Go and Tell

It’s quite surprising how low-key the resurrection of Jesus was. First there was only the mystery of the empty tomb, then he appeared to a couple of women, and told them to spread the word to the eleven remaining disciples. He met the disciples, then he disappeared. He cooked breakfast on the beach for a few fishermen. He talked to a couple of people on the road to Emmaus. This was not a very powerful group in numbers, status or education. It all seemed quite amateurish. Yet somehow, within a generation there were small Christian communities scattered throughout the Roman Empire, from Egypt to Britain.

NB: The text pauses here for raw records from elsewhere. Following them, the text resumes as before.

(* ===== verification/SelfTest.v ===== *)
(** mm/kmalloc.c, the self tests at start-up: [test_memory] runs ten tests of the heap and of
    the functions on memory blocks.  The first three are in Kmalloc.v; here are the others,
    the sequence of all ten on one heap, and what it reports. *)

From stdpp Require Import strings.
From S2P Require Import Prelude CString Memory Spinlock Kmalloc.

(** [n] bytes at [p] are [v]. *)
Definition all_bytes (mem : Z -> Z) (p v : Z) (n : nat) : bool := forallb (fun k => u8 (mem (p + Z.of_nat k)) =? v) (seq 0 n).

(** [test_set_memory] and [test_set_zero] differ in the value. *)
Definition test_set (v : Z) (fuel : nat) (h : kheap) (mem : Z -> Z) : option (bool * kheap * (Z -> Z)) :=
  '(buffer, h) ← k_malloc fuel h 10;
  if buffer =? 0 then Some (false, h, mem) else
  let mem := mem_memset mem buffer v 10 in
  let ok := all_bytes mem buffer v 10 in
  h ← k_free h buffer; Some (ok, h, mem).
Definition test_set_memory := test_set 65.
Definition test_set_zero := test_set 0.

Definition digits_string : buf := [49; 50; 51; 52; 53; 54; 55; 56; 57; 0].     (* "123456789" *)

Definition test_null_pointer_memset : option bool := r ← memset None 0 10; Some (bool_decide (r = None)).
(** [dest] is on the stack, with any contents. *)
Definition test_copy_non_overlapping (dest : buf) : option bool :=
  r ← memcpy (Some dest) (Some digits_string) 10; Some (match r with Some d => bool_decide (take 10 d = digits_string) | None => false end).
Definition test_null_pointer_src (dest : buf) : option bool := r ← memcpy (Some dest) None 10; Some (bool_decide (r = None)).
Definition test_null_pointer_dest : option bool := r ← memcpy None (Some digits_string) 10; Some (bool_decide (r = None)).

(** The loop of [memcpy] when source and destination are in the same array. *)
Fixpoint copy_within (b : buf) (d s n : nat) : option buf :=
  match n with
  | O => Some b
  | S n' => v ← b !! s; if (d <? length b)%nat then copy_within (<[d := v]> b) (S d) (S s) n' else None
  end.

Definition overlap_buffer : buf := digits_string ++ replicate 10 0.
Definition test_copy_overlapping : option bool :=
  b ← copy_within overlap_buffer 4 0 10; Some (forallb (fun i => nth (i + 4) b 0 =? nth i b 0) (seq 0 10)).

(** The results in the order in which they are printed. *)
Definition test_memory (fuel : nat) (stack : buf) (h : kheap) (mem : Z -> Z) : option (list (string * bool) * kheap * (Z -> Z)) :=
  '(r1, h, mem) ← test_realloc fuel h mem;
  '(r2, h) ← test_reset_after_free fuel h;
  '(r3, h) ← test_multiple_frees fuel h;
  '(r4, h, mem) ← test_set_memory fuel h mem;
  '(r5, h, mem) ← test_set_zero fuel h mem;
  r6 ← test_null_pointer_memset;
  r7 ← test_copy_non_overlapping stack;
  r8 ← test_copy_overlapping;
  r9 ← test_null_pointer_src stack;
  r10 ← test_null_pointer_dest;
  Some ([("Realloc", r1); ("Reset After Free", r2); ("Multiple Frees", r3); ("Set Memory", r4); ("Set Zero", r5); ("Null Pointer Memset", r6);
         ("Copy Non-Overlapping", r7); ("Copy Overlapping", r8); ("Null Pointer Src", r9); ("Null Pointer Dest", r10)]%string, h, mem).

(** "All tests passed (%d/%d)" or not. *)
Definition passed (l : list (string * bool)) : Z := Z.of_nat (length (List.filter snd l)).

(** * Theorems *)

(** Setting ten bytes of a fresh block and giving the block back passes, and the heap has
    the tiles it had. *)
Lemma test_set_passes v fuel h l mem l' off :
  0 <= v < 256 -> heap_rep h l -> ff_alloc l 10 = Some (l', off) ->
  exists h' mem', test_set v (S fuel) h mem = Some (true, h', mem') /\ heap_rep h' l.
Proof.
  intros Hv Hrep Hff. pose proof Hrep as (_ & Hp & _ & Hco & _).
  destruct (k_malloc_found fuel h l 10 l' off Hrep ltac:(lia) Hff) as (m1 & Hm & Ht1 & Hrep1 & Hso).
  destruct (ff_alloc_disjoint _ _ _ _ Hso Hff) as (s1 & Hat & Hs1 & _).
  destruct (tile_at_lookup _ _ _ _ _ _ Ht1 Hat) as (Hoff & _ & Hend & _).
  assert (free_list h + off + BLOCK_SIZE <> 0) as Hnz%Z.eqb_neq by (unfold BLOCK_SIZE; lia).
  unfold test_set. rewrite Hm. cbn [mbind option_bind]. rewrite Hnz.
  destruct (k_free_tile _ _ off s1 false Hrep1 Hat) as (l2 & m2 & Hf & Hk & Hrep2). cbn [free_list with_blocks] in Hk. rewrite Hk. cbn [mbind option_bind].
  rewrite (ff_alloc_free _ 10 _ _ Hso Hco ltac:(lia) Hff) in Hf. injection Hf as <-.
  eexists _, _. split; [|exact Hrep2]. do 3 f_equal. apply forallb_forall. intros k Hk'%in_seq. apply Z.eqb_eq.
  unfold mem_memset. rewrite Hnz. change (Z.to_nat (u32 10)) with 10%nat. rewrite set_bytes_spec by (unfold BLOCK_SIZE, HEAP_END in *; lia).
  rewrite (proj2 (within_spec _ _ _)) by lia. rewrite !(wrap_small 8); [done|lia|]. rewrite wrap_small; lia.
Qed.

(** Allocating once more behind a used byte. *)
Lemma ff_alloc_behind S size :
  0 <= size -> size + BLOCK_SIZE < S ->
  ff_alloc [(1, false); (S, true)] size = Some ([(1, false); (size, false); (S - size - BLOCK_SIZE, true)], BLOCK_SIZE + 1).
Proof. unfold BLOCK_SIZE. intros. cbn [ff_alloc andb mbind option_bind]. unfold BLOCK_SIZE. by zcase. Qed.
Lemma ff_alloc_behind2 S size :
  0 <= size -> size + BLOCK_SIZE < S ->
  ff_alloc [(1, false); (1, false); (S, true)] size =
    Some ([(1, false); (1, false); (size, false); (S - size - BLOCK_SIZE, true)], 0 + (BLOCK_SIZE + 1) + (BLOCK_SIZE + 1)).
Proof. unfold BLOCK_SIZE. intros. cbn [ff_alloc andb mbind option_bind]. unfold BLOCK_SIZE. by zcase. Qed.

Lemma test_multiple_frees_used fuel h S :
  heap_rep h [(1, false); (S, true)] -> 13 < S ->
  exists h', test_multiple_frees (Datatypes.S fuel) h = Some (true, h') /\ heap_rep h' [(1, false); (1, false); (S - 13, true)].
Proof.
  intros Hrep HS. pose proof Hrep as (_ & Hp & _).
  destruct (k_malloc_found fuel h _ 1 _ _ Hrep ltac:(lia) (ff_alloc_behind S 1 ltac:(lia) ltac:(unfold BLOCK_SIZE; lia))) as (m1 & Hm & _ & Hrep1 & _).
  exists (with_blocks h m1). unfold test_multiple_frees. do 2 (change (k_free h 0) with (Some h); cbn [mbind option_bind]). rewrite Hm. cbn [mbind option_bind].
  rewrite (proj2 (Z.eqb_neq (free_list h + (BLOCK_SIZE + 1) + BLOCK_SIZE) 0)) by (unfold BLOCK_SIZE; lia).
  split; [done|]. replace (S - 13) with (S - 1 - BLOCK_SIZE) by (unfold BLOCK_SIZE; lia). done.
Qed.

(** The tests on arrays: ten bytes arrive whatever the destination held. *)
Lemma copy_non_overlapping stack : length stack = 10%nat -> test_copy_non_overlapping stack = Some true.
Proof. intros Hl. do 11 (destruct stack as [|? stack]; try discriminate Hl). done. Qed.

(** The start-up tests on a fresh heap of at least 200 bytes: all ten pass, so the line
    "All tests passed (10/10)" is printed, and the heap is left with the two bytes that the
    second and the third test do not give back. *)
Theorem selftests_all_pass (fuel : nat) (stack : buf) (h : kheap) (S : Z) (mem : Z -> Z) :
  heap_rep h [(S, true)] -> 200 <= S -> length stack = 10%nat ->
  exists results h' mem', test_memory (Datatypes.S fuel) stack h mem = Some (results, h', mem') /\
    passed results = 10 /\ heap_rep h' [(1, false); (1, false); (S - 26, true)].
Proof.
  intros Hrep HS Hl. destruct (heap_selftests_pass fuel h S mem Hrep ltac:(lia)) as ((h1 & mem1 & l1 & E1 & Hrep1 & ->) & _).
  destruct (heap_selftests_pass fuel h1 S mem1 Hrep1 ltac:(lia)) as (_ & (h2 & E2 & Hrep2) & _).
  destruct (test_multiple_frees_used fuel h2 _ Hrep2 ltac:(unfold BLOCK_SIZE; lia)) as (h3 & E3 & Hrep3).
  destruct (test_set_passes 65 fuel h3 _ mem1 _ _ ltac:(lia) Hrep3 (ff_alloc_behind2 (S - 1 - BLOCK_SIZE - 13) 10 ltac:(lia) ltac:(unfold BLOCK_SIZE; lia))) as (h4 & mem4 & E4 & Hrep4).
  destruct (test_set_passes 0 fuel h4 _ mem4 _ _ ltac:(lia) Hrep4 (ff_alloc_behind2 (S - 1 - BLOCK_SIZE - 13) 10 ltac:(lia) ltac:(unfold BLOCK_SIZE; lia))) as (h5 & mem5 & E5 & Hrep5).
  unfold test_memory, test_set_memory, test_set_zero. rewrite E1. cbn [mbind option_bind]. rewrite E2. cbn [mbind option_bind].
  rewrite E3. cbn [mbind option_bind]. rewrite E4. cbn [mbind option_bind]. rewrite E5. cbn [mbind option_bind].
  rewrite (copy_non_overlapping stack Hl). eexists _, h5, mem5. split; [reflexivity|]. split; [reflexivity|].
  replace (S - 26) with (S - 1 - BLOCK_SIZE - 13) by (unfold BLOCK_SIZE; lia). done.
Qed.

Lemma selftests_all_pass_witness :
  exists results h' mem', test_memory 1 (replicate 10 0) heap1 (fun _ => 0) = Some (results, h', mem') /\ passed results = 10.
Proof.
  destruct (selftests_all_pass 0 (replicate 10 0) heap1 (HEAP_END - 1012) (fun _ => 0)) as (r & h' & mem' & E & Hp & _);
    [split_and!; simpl; split_and?; done|done|done|]. exists r, h', mem'. exact (conj E Hp).
Defined.

(** The test "Copy Overlapping" compares the two regions after the copy, so it passes
    although [memcpy] goes forward and overwrites bytes it has yet to read: the first four
    bytes are repeated and the rest of the text is lost. *)
Theorem overlapping_copy_corrupts :
  test_copy_overlapping = Some true /\
  copy_within overlap_buffer 4 0 10 = Some ([49; 50; 51; 52; 49; 50; 51; 52; 49; 50; 51; 52; 49; 50] ++ replicate 6 0) /\
  take 10 (drop 4 ([49; 50; 51; 52; 49; 50; 51; 52; 49; 50; 51; 52; 49; 50] ++ replicate 6 0)) <> digits_string.
Proof. split_and!; [reflexivity..|discriminate]. Qed.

A few people meet up at St. David’s, maybe around 30 any given Sunday. We have links to Christian churches around the world, yet it seems like a small enclave in a vast secular culture. We don’t feel very powerful, and we are in fact just on the edge of survival numerically and financially. Yet the risen Jesus is in our midst – the same Jesus who asked the women to “go and tell,” and who asked Peter to “feed my sheep.” It is amateur hour for us as well, because none of us feels very equipped. All we can do is to show God’s love to the world by word and example, trusting that Jesus is with us. Anything we do may or may not work. There are no easy steps to success or magic answers here. We can only plant seeds and trust that God can make them grow, perhaps in ways that we cannot foresee.

Let us all go forth, in the name of the risen Christ. Thanks be to God that Christ goes with us.